We hold, as did the Houston (1st) Court of Civil Appeals, that, under the terms of the debentures, the company had the option after December 1, 1960, to give notice of its redemption of debentures which had not been again registered by simply publishing a notice of redemption at least twice in an "authorized newspaper." There is no contention that appellee failed to so publish such notice of redemption.

It is undisputed that appellee did not have a record of appellant's address on the date of redemption. It is undisputed that appellee published the notice of redemption in the Wall Street Journal, the New York Times, the Dallas Morning News, the Dallas Times Herald, and the American Banker on seven dates between January 24, 1969 and February 17, 1969.

The debentures were a form of contract, the provisions of which clearly defined the method by which the company was obligated to notify the owners of its debentures, and these express provisions superceded any implied obligation on the company's part to give notice by mail to those who had not complied with the re-registration requirement.

As pointed out by the Houston Court, the law is well settled that where a contract contains an express covenant upon a subject, no implied covenant can exist as to the same subject. Kingsley v. Western Natural Gas Co., 393 S.W.2d 345 (Tex. Civ.App.—Houston 1st, 1965, wr. ref'd n. r. e.); 13 Tex.Jur.2d, p. 351, Contracts, sec. 164.

Appellant apparently maintains that he is entitled to "reasonable notice" regardless of the language of the debenture, and that reasonable notice is notice by mail to him at his Houston address, or, published notice in a Houston paper. We disagree. With clear and unambiguous terms in the debentures, we believe there is no such implied duty. The record shows no evidence of a duty to notify appellant by mail at his Houston address, or by publication of such notice in a Houston newspaper. We do not believe the re-registration requirement to be so unreasonable or unfair to require that it be disregarded.

This being a summary judgment case, it is our duty to determine whether appellee would have been entitled to an instructed verdict had there been a conventional trial with proofs the same as shown by the summary judgment record. Broussard v. Moon, 431 S.W.2d 534 (Tex.1968). The evidence must be considered in the light most favorable to appellant. Gossett v. Tidewater Associated Oil Co., 436 S.W.2d 416 (Tex.Civ.App.—Tyler, 1968, wr. ref'd n. r. e.). We are of the opinion, considering the evidence in the most favorable light for appellant, that appellee would have been entitled to an instructed verdict had there been a conventional trial with proofs as shown in this record.

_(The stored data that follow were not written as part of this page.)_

(** The state of one run of the [try] block of [generate_reply]: the two
    local variables the handler looks up in [locals()] (absent until
    assigned) and the provider's state. *)
Record Frame := {
  local_sentiment : option string;
  local_tone : option string;
  provider : World
}.

Definition Try (A : Type) : Type := Frame → outcome A * Frame.

#[local] Instance Try_ret : MRet Try := λ A a fr, (Returns a, fr).
#[local] Instance Try_bind : MBind Try := λ A B f m fr,
  match m fr with
  | (Returns a, fr') => f a fr'
  | (Raises e, fr') => (Raises e, fr')
  end.

(** [sentiment = v] *)
Definition assign_sentiment (v : string) : Try string := λ fr,
  (Returns v,
   {| local_sentiment := Some v;
      local_tone := local_tone fr;
      provider := provider fr |}).

(** [tone = v] *)
Definition assign_tone (v : string) : Try string := λ fr,
  (Returns v,
   {| local_sentiment := local_sentiment fr;
      local_tone := Some v;
      provider := provider fr |}).

(** A step that touches neither the locals nor the provider. *)
Definition pure_step {A : Type} (o : outcome A) : Try A := λ fr, (o, fr).
(** * terminal-roguelike: the two game loops, embedded and verified

    [backup.py] is the simple variant (integer grid, bullets with a direction,
    enemies that walk towards the player); [main.py] is the richer variant
    (curses, wall map, health and ammo, enemy projectiles, fractional
    positions).  Each Python method becomes a function on an explicit game
    state.  What the programs take from outside (the clock, the random
    generator, the keyboard) is an argument of the function that reads it.

    Numbers.  Python's [int] is [Z].  In [backup.py] the only floating-point
    expression is [int(dx/dist + 0.5)]; it is embedded on Rocq's binary64
    floats, operation for operation.  In [main.py] positions, speeds and times
    are floats used through [+], [*], [/], comparisons, [int] and
    [math.floor]; they are embedded as exact rationals [Q], and [math.sqrt] is
    a parameter of the development, so that everything proved holds whatever
    value the square root returns.  The rationals do not round as binary64
    does: what is stated of [main.py] are the case distinctions, counts and
    invariants of the code, none of which is an identity on the value of a
    position.

    Errors.  An indexing or [list.remove] exception is [None] in the error
    monad below.  Terminal set-up, the registration of colours, sleeping and
    the printing of the finished grid are left out.  The key poll of
    [backup.py] is part of [due_frame]. *)

From Stdlib Require Import ZArith List Bool String Ascii DecimalString QArith Qround Lia Lqa.
From Stdlib Require Import Floats.PrimFloat Floats.FloatOps Floats.SpecFloat.
Import ListNotations.
Open Scope string_scope.
Open Scope list_scope.
Open Scope Z_scope.

(** ** Python primitives shared by the two programs *)

Module Py.

(** The error monad: [None] is a raised exception. *)
Definition bind {A B : Type} (m : option A) (k : A -> option B) : option B :=
  match m with
  | Some a => k a
  | None => None
  end.

(** [l[i]] for a Python list: a negative index counts from the end, an
    index outside [-len, len) raises IndexError. *)
Definition index (len i : Z) : option nat :=
  if (0 <=? i) && (i <? len) then Some (Z.to_nat i)
  else if (- len <=? i) && (i <? 0) then Some (Z.to_nat (len + i))
  else None.

Definition getitem {A : Type} (l : list A) (i : Z) : option A :=
  bind (index (Z.of_nat (List.length l)) i) (fun n => nth_error l n).

(** The list with position [n] overwritten (positions past the end do not
    exist: the list is returned as it is). *)
Fixpoint set_nth {A : Type} (n : nat) (v : A) (l : list A) : list A :=
  match l, n with
  | [], _ => []
  | _ :: t, O => v :: t
  | a :: t, S n' => a :: set_nth n' v t
  end.

(** [l[i] = v]. *)
Definition setitem {A : Type} (l : list A) (i : Z) (v : A) : option (list A) :=
  bind (index (Z.of_nat (List.length l)) i) (fun n => Some (set_nth n v l)).

(** [del l[n]] for a position known to the interpreter. *)
Fixpoint remove_nth {A : Type} (n : nat) (l : list A) : list A :=
  match l, n with
  | [], _ => []
  | _ :: t, O => t
  | a :: t, S n' => a :: remove_nth n' t
  end.

(** [l.remove(v)]: the first element equal to [v] goes; ValueError when
    there is none. *)
Fixpoint remove {A : Type} (eqb : A -> A -> bool) (v : A) (l : list A)
  : option (list A) :=
  match l with
  | [] => None
  | a :: t => if eqb a v then Some t
              else bind (remove eqb v t) (fun t' => Some (a :: t'))
  end.

(** Position of the first element satisfying [f]. *)
Fixpoint find_index {A : Type} (f : A -> bool) (l : list A) : option nat :=
  match l with
  | [] => None
  | a :: t => if f a then Some O
              else match find_index f t with
                   | Some n => Some (S n)
                   | None => None
                   end
  end.

(** [float(z)] for an [int]: the nearest binary64 value. *)
Definition float_of_int (z : Z) : float :=
  SF2Prim (binary_normalize prec emax z 0 false).

(** [int(f)] for a float: truncation towards zero; ValueError on NaN and
    OverflowError on an infinity. *)
Definition int_of_float (f : float) : option Z :=
  match Prim2SF f with
  | S754_zero _ => Some 0
  | S754_finite s m e =>
      let a := if 0 <=? e then Z.shiftl (Z.pos m) e
               else Z.shiftr (Z.pos m) (- e) in
      Some (if s then - a else a)
  | S754_infinity _ => None
  | S754_nan => None
  end.

(** [int(q)] and [math.floor(q)] on the rationals standing for the floats
    of [main.py]. *)
Definition int_of_Q (q : Q) : Z := Z.quot (Qnum q) (Z.pos (Qden q)).
Definition floor (q : Q) : Z := Qfloor q.

(** [bytes([b]).decode('utf-8')] for one byte: a byte below 128 is the
    character of that code, and any other single byte raises
    UnicodeDecodeError (it is a continuation byte, the start of a sequence
    that is cut short, or no start byte at all). *)
Definition decode_utf8 (b : ascii) : option ascii :=
  if (N_of_ascii b <? 128)%N then Some b else None.

(** [c.lower()] for a character of code below 128. *)
Definition lower (c : ascii) : ascii :=
  let n := N_of_ascii c in
  if ((65 <=? n) && (n <=? 90))%N then ascii_of_N (n + 32) else c.

End Py.

Notation "x <- m ;; k" := (Py.bind m (fun x => k))
  (at level 61, m at next level, right associativity).

(** ** The simple variant, [backup.py] *)

Module Backup.

(** [@dataclass class Entity]: the generated [__eq__] compares the six
    fields, so two entities with equal fields are equal to [list.remove]. *)
Record Entity : Type := mkEntity {
  x : Z;
  y : Z;
  char : string;
  dx : Z;
  dy : Z;
  is_enemy : bool
}.

Definition Entity_eqb (a b : Entity) : bool :=
  (x a =? x b) && (y a =? y b) && String.eqb (char a) (char b)
  && (dx a =? dx b) && (dy a =? dy b) && Bool.eqb (is_enemy a) (is_enemy b).

Definition set_xy (e : Entity) (nx ny : Z) : Entity :=
  mkEntity nx ny (char e) (dx e) (dy e) (is_enemy e).

Definition set_char (e : Entity) (c : string) : Entity :=
  mkEntity (x e) (y e) c (dx e) (dy e) (is_enemy e).

Record Game : Type := mkGame {
  width : Z;
  height : Z;
  player : Entity;
  bullets : list Entity;
  enemies : list Entity;
  score : Z;
  game_over : bool;
  last_spawn_time : Q;
  last_update_time : Q
}.

Definition set_player (g : Game) (p : Entity) : Game :=
  mkGame (width g) (height g) p (bullets g) (enemies g) (score g)
         (game_over g) (last_spawn_time g) (last_update_time g).

Definition set_bullets (g : Game) (bs : list Entity) : Game :=
  mkGame (width g) (height g) (player g) bs (enemies g) (score g)
         (game_over g) (last_spawn_time g) (last_update_time g).

Definition set_enemies (g : Game) (es : list Entity) : Game :=
  mkGame (width g) (height g) (player g) (bullets g) es (score g)
         (game_over g) (last_spawn_time g) (last_update_time g).

Definition set_score (g : Game) (s : Z) : Game :=
  mkGame (width g) (height g) (player g) (bullets g) (enemies g) s
         (game_over g) (last_spawn_time g) (last_update_time g).

Definition set_game_over (g : Game) (b : bool) : Game :=
  mkGame (width g) (height g) (player g) (bullets g) (enemies g) (score g)
         b (last_spawn_time g) (last_update_time g).

Definition set_last_spawn_time (g : Game) (t : Q) : Game :=
  mkGame (width g) (height g) (player g) (bullets g) (enemies g) (score g)
         (game_over g) t (last_update_time g).

Definition set_last_update_time (g : Game) (t : Q) : Game :=
  mkGame (width g) (height g) (player g) (bullets g) (enemies g) (score g)
         (game_over g) (last_spawn_time g) t.

(** [Game.__init__(width, height)]; [t_spawn] and [t_update] are the values
    of its two calls of [time.time()].  [main] calls [Game()], that is 40 by
    20. *)
Definition init (w h : Z) (t_spawn t_update : Q) : Game :=
  mkGame w h (mkEntity (w / 2) (h / 2) "@" 0 0 false) [] [] 0 false
         t_spawn t_update.

(** [spawn_enemy]: [side] is the value of [random.choice] and [r] the value
    of the [random.randint] of that side. *)
Inductive Side : Type := top | bottom | left | right.
Lemma inv_step prev b tok :
  inv prev b → in_bounds b = true → inv (Some tok) (step_pure prev b tok).
Proof.
  intros (Hs & Ht & Hp) Hb. split; [by apply step_shape|].
  rewrite step_toks, step_pos, length_insert. split; [done|].
  exists (b_pos b). split; [done|]. split.
  - apply list_lookup_insert_eq. rewrite Ht.
    unfold in_bounds in Hb. apply andb_prop in Hb as [Hb _].
    apply andb_prop in Hb as [Hb _]. by apply Nat.ltb_lt.
  - intros Hnp. unfold step_pure.
    destruct (classify prev tok) eqn:Hk; simpl; try lia.
    + apply classify_pipe in Hk. congruence.
    + destruct (classify_operand prev tok) as (_ & p & -> & Hpp);
        [congruence..|].
      destruct Hp as (i & _ & _ & Hoff). by apply Hoff.
    + destruct (classify_operand prev tok) as (_ & p & -> & Hpp);
        [congruence..|].
      destruct Hp as (i & _ & _ & Hoff). by apply Hoff.
Qed.

Lemma inv_init : inv None builder_init.
Proof.
  split; [|split]; [|done..]. split; [done|].
  apply Forall_replicate. done.
Qed.

Lemma builder_loop_eq l : ∀ prev b,
  inv prev b →
  builder_loop b l =
    if fits prev b l then Ok (run_pure prev b l) else Undefined OutOfBounds.
Proof.
  induction l as [|tok r IH]; intros prev b Hinv; simpl; [done|].
  rewrite (builder_step_eq prev b tok Hinv).
  destruct (in_bounds b) eqn:Hb; simpl; [|done].
  apply IH. by apply inv_step.
Qed.

Lemma run_shape l : ∀ prev b, shape (b_cmds b) → shape (b_cmds (run_pure prev b l)).
Proof.
  induction l as [|tok r IH]; intros prev b Hs; simpl; [done|].
  apply IH. by apply step_shape.
Qed.

Lemma run_pos l : ∀ prev b, b_pos (run_pure prev b l) = b_pos b + length l.
Proof.
  induction l as [|tok r IH]; intros prev b; simpl; [lia|].
  rewrite IH, step_pos. lia.
Qed.

Lemma run_num_cmd l : ∀ prev b,
  b_num_cmd (run_pure prev b l) = b_num_cmd b + count_pipes l.
Proof.
  induction l as [|tok r IH]; intros prev b; simpl; [lia|].
  rewrite IH, step_num_cmd. lia.
Qed.

Lemma run_offset_le l : ∀ prev b,
  b_offset (run_pure prev b l) ≤ b_offset b + length l.
Proof.
  induction l as [|tok r IH]; intros prev b; simpl; [lia|].
  etrans; [apply IH|]. pose proof (step_offset_le prev b tok). lia.
Qed.

(** The loop stays inside its arrays when the line is short enough. *)
Lemma fits_intro l : ∀ prev b,
  b_pos b + length l ≤ TKS_BUFFER_SIZE →
  b_num_cmd b + count_pipes l < MAX_CMDS →
  b_offset b + length l ≤ ARG_CELLS →
  fits prev b l = true.
Proof.
  induction l as [|tok r IH]; intros prev b H1 H2 H3; simpl in *; [done|].
  apply andb_true_intro. split.
  - unfold in_bounds. rewrite !andb_true_iff, !Nat.ltb_lt. lia.
  - apply IH.
    + rewrite step_pos. lia.
    + rewrite step_num_cmd. lia.
    + pose proof (step_offset_le prev b tok). lia.
Qed.

(** A loop that stayed inside its arrays read no more tokens than
    [toks] holds and met no more [|] than there are stages. *)
Lemma fits_elim l : ∀ prev b,
  b_pos b ≤ TKS_BUFFER_SIZE → b_num_cmd b ≤ MAX_CMDS →
  fits prev b l = true →
  b_pos b + length l ≤ TKS_BUFFER_SIZE ∧ b_num_cmd b + count_pipes l ≤ MAX_CMDS.
Proof.
  induction l as [|tok r IH]; intros prev b H1 H2 Hf; simpl in *; [lia|].
  apply andb_prop in Hf as [Hb Hf].
  unfold in_bounds in Hb. rewrite !andb_true_iff, !Nat.ltb_lt in Hb.
  destruct Hb as [[Hb1 Hb2] Hb3].
  apply IH in Hf.
  - rewrite step_pos, step_num_cmd in Hf. lia.
  - rewrite step_pos. lia.
  - rewrite step_num_cmd. destruct (is_pipe tok); lia.
Qed.

Lemma append_tee_eq g cs c :
  shape cs →
  append_tee g cs c =
    if c <? MAX_CMDS then Ok (tee_pure g c cs) else Undefined OutOfBounds.
Proof.
  intros Hs. unfold append_tee, tee_pure.
  rewrite store_arg_eq by done.
  destruct (c <? MAX_CMDS) eqn:Hc; simpl; [|done].
  rewrite store_arg_eq by (by apply shape_put). rewrite Hc. simpl.
  rewrite store_arg_eq by (by repeat apply shape_put). rewrite Hc. simpl.
  rewrite store_arg_eq by (by repeat apply shape_put). by rewrite Hc.
Qed.

Lemma builder_finish_eq g b :
  shape (b_cmds b) →
  builder_finish g b =
    if finish_fits g b then Ok (finish_pure g b) else Undefined OutOfBounds.
Proof.
  intros Hs. unfold builder_finish, finish_fits, finish_pure, tee_stages, backup_on.
  rewrite store_arg_eq by done.
  destruct (backup g =? 0)%Z eqn:Hbk; simpl.
  - rewrite Nat.add_0_r.
    destruct (b_num_cmd b <? MAX_CMDS); simpl; [|done].
    destruct (b_offset b <? ARG_CELLS); simpl; [|done].
    do 2 f_equal. lia.
  - replace (b_num_cmd b + 1) with (S (b_num_cmd b)) by lia.
    destruct (b_offset b <? ARG_CELLS) eqn:Ho;
      destruct (b_num_cmd b <? MAX_CMDS) eqn:Hc; simpl;
      rewrite ?andb_false_r; try done.
    + rewrite append_tee_eq by (by apply shape_put).
      destruct (S (b_num_cmd b) <? MAX_CMDS); simpl; [|done].
      do 2 f_equal. lia.
    + apply Nat.ltb_ge in Hc.
      assert ((S (b_num_cmd b) <? MAX_CMDS) = false) as ->; [|done].
      apply Nat.ltb_ge. lia.
Qed.

(** [cmd_builder] either builds the structure or writes outside one of
    its arrays; it has no other way to end. *)
Lemma cmd_builder_eq g line :
  cmd_builder g line =
    if line_fits g line then Ok (finish_pure g (parsed line))
    else Undefined OutOfBounds.
Proof.
  unfold cmd_builder, line_fits, parsed.
  rewrite (builder_loop_eq _ None builder_init inv_init).
  destruct (fits None builder_init (tokens line)); simpl; [|done].
  apply builder_finish_eq. apply run_shape. apply inv_init.
Qed.

Lemma parsed_num_cmd line : b_num_cmd (parsed line) = count_pipes (tokens line).
Proof. unfold parsed. by rewrite run_num_cmd. Qed.

Lemma line_fits_intro g line :
  length (tokens line) ≤ 100 →
  count_pipes (tokens line) + tee_stages g < MAX_CMDS →
  line_fits g line = true.
Proof.
  intros Hlen Hk. unfold line_fits. apply andb_true_intro. split.
  - apply fits_intro; simpl; unfold TKS_BUFFER_SIZE, ARG_CELLS; lia.
  - unfold finish_fits. rewrite parsed_num_cmd.
    rewrite andb_true_iff, !Nat.ltb_lt. split; [done|].
    pose proof (run_offset_le (tokens line) None builder_init) as Ho.
    fold (parsed line) in Ho. simpl in Ho. unfold ARG_CELLS. lia.
Qed.

Lemma line_fits_elim g line :
  line_fits g line = true →
  length (tokens line) ≤ TKS_BUFFER_SIZE ∧
  count_pipes (tokens line) + tee_stages g < MAX_CMDS.
Proof.
  unfold line_fits. intros H. apply andb_prop in H as [Hf Hfin].
  apply fits_elim in Hf; simpl; [|unfold TKS_BUFFER_SIZE; lia|unfold MAX_CMDS; lia].
  unfold finish_fits in Hfin. rewrite parsed_num_cmd in Hfin.
  rewrite andb_true_iff, !Nat.ltb_lt in Hfin. simpl in Hf. lia.
Qed.

(** C1 (amended).  For every input line with k [|] tokens, a Pipeline
    that [cmd_builder] produces has [num_cmds] = k+1 when transcript
    backup is off and k+2 when it is on: the appended [tee -a fname]
    stage is counted.  And [cmd_builder] does produce one when the line
    fits its fixed arrays: at most 100 tokens, and at most 16 stages with
    the transcript stage counted. *)
Theorem cmd_builder_stage_count g line :
  (∀ fc, cmd_builder g line = Ok fc →
         num_cmds fc = if (backup g =? 0)%Z
                       then count_pipes (tokens line) + 1
                       else count_pipes (tokens line) + 2) ∧
  (length (tokens line) ≤ 100 →
   count_pipes (tokens line) + tee_stages g < MAX_CMDS →
   ∃ fc, cmd_builder g line = Ok fc).
Proof.
  split.
  - intros fc. rewrite cmd_builder_eq.
    destruct (line_fits g line); [|done]. intros [= <-].
    simpl. rewrite parsed_num_cmd.
    unfold tee_stages, backup_on. destruct (backup g =? 0)%Z; simpl; lia.
  - intros Hlen Hk. rewrite cmd_builder_eq, line_fits_intro by done. by eexists.
Qed.

Lemma cmd_builder_stage_count_witness :
  ∃ fc, cmd_builder no_backup "a | b | c" = Ok fc ∧ num_cmds fc = 3.
Proof.
  destruct (cmd_builder_stage_count no_backup "a | b | c") as [Hn Hex].
  destruct Hex as [fc Hfc]; [vm_compute; lia..|].
  exists fc. split; [done|]. apply (Hn fc Hfc).
Defined.

(** With transcript backup on, a line with one [|] parses to three
    stages, not two. *)
Lemma stage_count_backup_counterexample :
  count_pipes (tokens "a | b") = 1 ∧
  ∃ fc, cmd_builder with_backup "a | b" = Ok fc ∧ num_cmds fc = 3.
Proof. split; [done|]. eexists. split; [by vm_compute|done]. Qed.

(** C8 (the code at the failing inputs).  A line with more than 128
    tokens, or whose stages (the transcript stage counted) are more than
    16, makes [cmd_builder] write outside an array it allocated: it
    reports nothing and builds no Pipeline. *)
Theorem cmd_builder_overflow g line :
  TKS_BUFFER_SIZE < length (tokens line) ∨
  MAX_CMDS ≤ count_pipes (tokens line) + tee_stages g →
  cmd_builder g line = Undefined OutOfBounds.
Proof.
  intros H. rewrite cmd_builder_eq.
  destruct (line_fits g line) eqn:Hf; [|done].
  apply line_fits_elim in Hf. lia.
Qed.

Lemma cmd_builder_overflow_witness :
  cmd_builder no_backup seventeen_stages = Undefined OutOfBounds.
Proof.
  apply (cmd_builder_overflow no_backup seventeen_stages).
  right. vm_compute. lia.
Defined.

(** One stage with 101 arguments overruns its argument array when the
    closing [NULL] is stored. *)
Lemma cmd_builder_overflow_args :
  length (tokens many_args) = 101 ∧
  cmd_builder no_backup many_args = Undefined OutOfBounds.
Proof. split; by vm_compute. Qed.

(** ** The descriptor table *)

Lemma slot_fd_set_eq t : ∀ n v, slot (fd_set t n v) n = v.
Proof.
  unfold slot. induction t as [|x t IH]; intros n v.
  - induction n as [|n IHn]; simpl; [done|]. apply IHn.
  - destruct n as [|n]; simpl; [done|]. apply IH.
Qed.

Lemma slot_fd_set_ne t : ∀ n m v, n ≠ m → slot (fd_set t n v) m = slot t m.
Proof.
  unfold slot. induction t as [|x t IH]; intros n m v Hne.
  - revert m Hne. induction n as [|n IHn]; intros m Hne; simpl.
    + destruct m; [done|]. done.
    + destruct m as [|m]; [done|]. simpl.
      rewrite IHn by lia. by destruct m.
  - destruct n as [|n], m as [|m]; simpl; try done. apply IH. lia.
Qed.

Lemma fd_alloc_spec t d : ∀ n t',
  fd_alloc t d = (n, t') →
  slot t n = None ∧ slot t' n = Some d ∧ ∀ m, m ≠ n → slot t' m = slot t m.
Proof.
  unfold slot. induction t as [|x t IH]; intros n t' H; simpl in H.
  - injection H as <- <-. split; [done|]. split; [done|].
    intros [|m] Hm; [done|]. done.
  - destruct x as [x|].
    + destruct (fd_alloc t d) as [n0 t0] eqn:E. injection H as <- <-.
      destruct (IH n0 t0 eq_refl) as (H1 & H2 & H3).
      split; [done|]. split; [done|].
      intros [|m] Hm; [done|]. simpl. apply H3. lia.
    + injection H as <- <-. split; [done|]. split; [done|].
      intros [|m] Hm; [done|]. done.
Qed.

Lemma fd_get_slot t (n : nat) : fd_get t (Z.of_nat n) = slot t n.
Proof.
  unfold fd_get, slot.
  assert ((Z.of_nat n <? 0)%Z = false) as -> by (apply Z.ltb_ge; lia).
  by rewrite Nat2Z.id.
Qed.

Lemma fd_get_nonneg t fd d : fd_get t fd = Some d → (0 ≤ fd)%Z.
Proof.
  unfold fd_get. destruct (fd <? 0)%Z eqn:E; [done|].
  intros _. by apply Z.ltb_ge in E.
Qed.

Lemma fd_get_fd_set t (n : nat) v m :
  fd_get (fd_set t n v) m = if decide (m = Z.of_nat n) then v else fd_get t m.
Proof.
  destruct (decide (m = Z.of_nat n)) as [->|Hne].
  - rewrite fd_get_slot. apply slot_fd_set_eq.
  - unfold fd_get. destruct (m <? 0)%Z eqn:E; [done|].
    apply Z.ltb_ge in E. apply slot_fd_set_ne. lia.
Qed.

Lemma fd_get_fd_alloc t d n t' :
  fd_alloc t d = (n, t') →
  fd_get t (Z.of_nat n) = None ∧
  ∀ m, fd_get t' m = if decide (m = Z.of_nat n) then Some d else fd_get t m.
Proof.
  intros H. destruct (fd_alloc_spec t d n t' H) as (H1 & H2 & H3). split.
  - by rewrite fd_get_slot.
  - intros m. destruct (decide (m = Z.of_nat n)) as [->|Hne].
    + by rewrite fd_get_slot.
    + unfold fd_get. destruct (m <? 0)%Z eqn:E; [done|].
      apply Z.ltb_ge in E. apply H3. lia.
Qed.

(** ** The system calls *)

Lemma bind_Ret {A B : Type} (m : exec A) (k : A → exec B) s a s' :
  m s = Ret a s' → (m ≫= k) s = k a s'.
Proof. intros H. unfold mbind, exec_bind. by rewrite H. Qed.

Lemma bind_lift_Ok {A B : Type} (a : A) (k : A → exec B) s :
  (lift (Ok a) ≫= k) s = k a s.
Proof. done. Qed.

Lemma fds_only_trans s1 s2 s3 : fds_only s1 s2 → fds_only s2 s3 → fds_only s1 s3.
Proof. intros (?&?&?) (?&?&?). repeat split; congruence. Qed.

Lemma sys_dup_spec s old d :
  fd_get (fdt s) old = Some d →
  ∃ new s', sys_dup old s = Ret new s' ∧ (0 ≤ new)%Z ∧
            fd_get (fdt s) new = None ∧ fds_upd s s' new (Some d).
Proof.
  intros H. unfold sys_dup. rewrite H.
  destruct (fd_alloc (fdt s) d) as [n t'] eqn:E.
  destruct (fd_get_fd_alloc _ _ _ _ E) as [H1 H2].
  exists (Z.of_nat n), (with_fdt s t'). repeat split; [lia|done..].
Qed.

Lemma sys_open_spec s d :
  ∃ new s', sys_open true d s = Ret new s' ∧ (0 ≤ new)%Z ∧
            fd_get (fdt s) new = None ∧ fds_upd s s' new (Some d).
Proof.
  unfold sys_open.
  destruct (fd_alloc (fdt s) d) as [n t'] eqn:E.
  destruct (fd_get_fd_alloc _ _ _ _ E) as [H1 H2].
  exists (Z.of_nat n), (with_fdt s t'). repeat split; [lia|done..].
Qed.

Lemma sys_dup2_spec s old new d :
  fd_get (fdt s) old = Some d → (0 ≤ new)%Z →
  ∃ s', sys_dup2 old new s = Ret new s' ∧ fds_upd s s' new (Some d).
Proof.
  intros H Hn. unfold sys_dup2. rewrite H.
  assert ((new <? 0)%Z = false) as -> by (apply Z.ltb_ge; lia).
  eexists. split; [done|]. split; [done|]. simpl. intros m.
  rewrite fd_get_fd_set. rewrite Z2Nat.id by done. done.
Qed.

Lemma sys_close_spec s fd d :
  fd_get (fdt s) fd = Some d →
  ∃ s', sys_close fd s = Ret 0%Z s' ∧ fds_upd s s' fd None.
Proof.
  intros H. unfold sys_close. rewrite H.
  eexists. split; [done|]. split; [done|]. simpl. intros m.
  rewrite fd_get_fd_set. rewrite Z2Nat.id by (by eapply fd_get_nonneg). done.
Qed.
(** C3 (what the code does): [_init_binary] registers, for every binary
    column, a feature whose encode map sends [True] to [True] and [False] to
    [False] but whose category list is [[True, False]]; decoding looks a
    rounded output [False] up at position 0 and [True] at position 1, so the
    label that comes back from an exact (identity) reconstruction is the
    opposite of the label that went in. *)
Theorem binary_decode_returns_the_opposite_label
  (df : option DataFrame) (w : world) (names : list string) :
  binary_fts (obj w) = [] ->
  bin_names (obj w) = Some names \/
  (bin_names (obj w) = None /\
   exists d, df = Some d /\ names = select_dtypes is_bool d) ->
  exists w',
    _init_binary df w = (Ok tt, w') /\
    forall ft, In ft names ->
      exists feature,
        OD.get (binary_fts (obj w')) ft = Some feature /\
        forall b : bool,
          prepare_binary_column feature (BoolCol [b]) = [OVal (VBool b)] /\
          binary_target (OVal (VBool b)) = Ok (float_of_bool b) /\
          decode_binary_column feature [float_of_bool b] = Ok [VBool (negb b)].
Proof.
  intros Hempty Hnames.
  assert (Hrun : exists w',
             _init_binary df w = (Ok tt, w') /\
             forall ft, In ft names ->
               OD.get (binary_fts (obj w')) ft = Some new_binary_feature).
  { unfold _init_binary. unfold bindM at 1. unfold get_self.
    destruct Hnames as [Hn | (Hn & d & -> & ->)]; rewrite Hn.
    - assert (Hm : forall k : M unit,
                match df, Some names with
                | None, None => raise ValueError
                | _, _ => k
                end = k) by (intros k; destruct df; reflexivity).
      rewrite Hm. unfold bindM at 1. cbn [ret]. rewrite Hempty. cbn [OD.keys map for_each].
      unfold bindM at 1. cbn [ret].
      destruct (register_binaries names w) as (w' & E & _ & _ & Hget).
      exists w'. split; assumption.
    - unfold bindM at 1. unfold bindM at 1. cbn [modify ret].
      rewrite Hempty. cbn [OD.keys map for_each]. unfold bindM at 1. cbn [ret].
      match goal with
      | |- context [for_each _ _ ?w1] =>
          destruct (register_binaries (select_dtypes is_bool d) w1) as (w' & E & _ & _ & Hget)
      end.
      exists w'. split; assumption. }
  destruct Hrun as (w' & E & Hget).
  exists w'. split; [exact E |].
  intros ft Hin. exists new_binary_feature. split; [apply Hget; exact Hin |].
  apply new_binary_feature_round_trip.
Qed.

We hold that there is no evidence of the breach of a duty under the contract since the record does not show a duty owed and a breach of that duty.

Finally, we hold that the decision by the Houston Court of Civil Appeals, which passed upon the same contentions as made here, is the law of the case and is controlling in disposing of this appeal. While the ultimate issue to be determined by the Houston Court was venue, it was necessary for that court to pass upon the same questions presented here. Callaway v. Duffy, 337 S.W.2d 388 (Tex.Civ.App.— Eastland, 1960, n. w. h.). Appellant's point of error is overruled.

The judgment of the trial court is affirmed.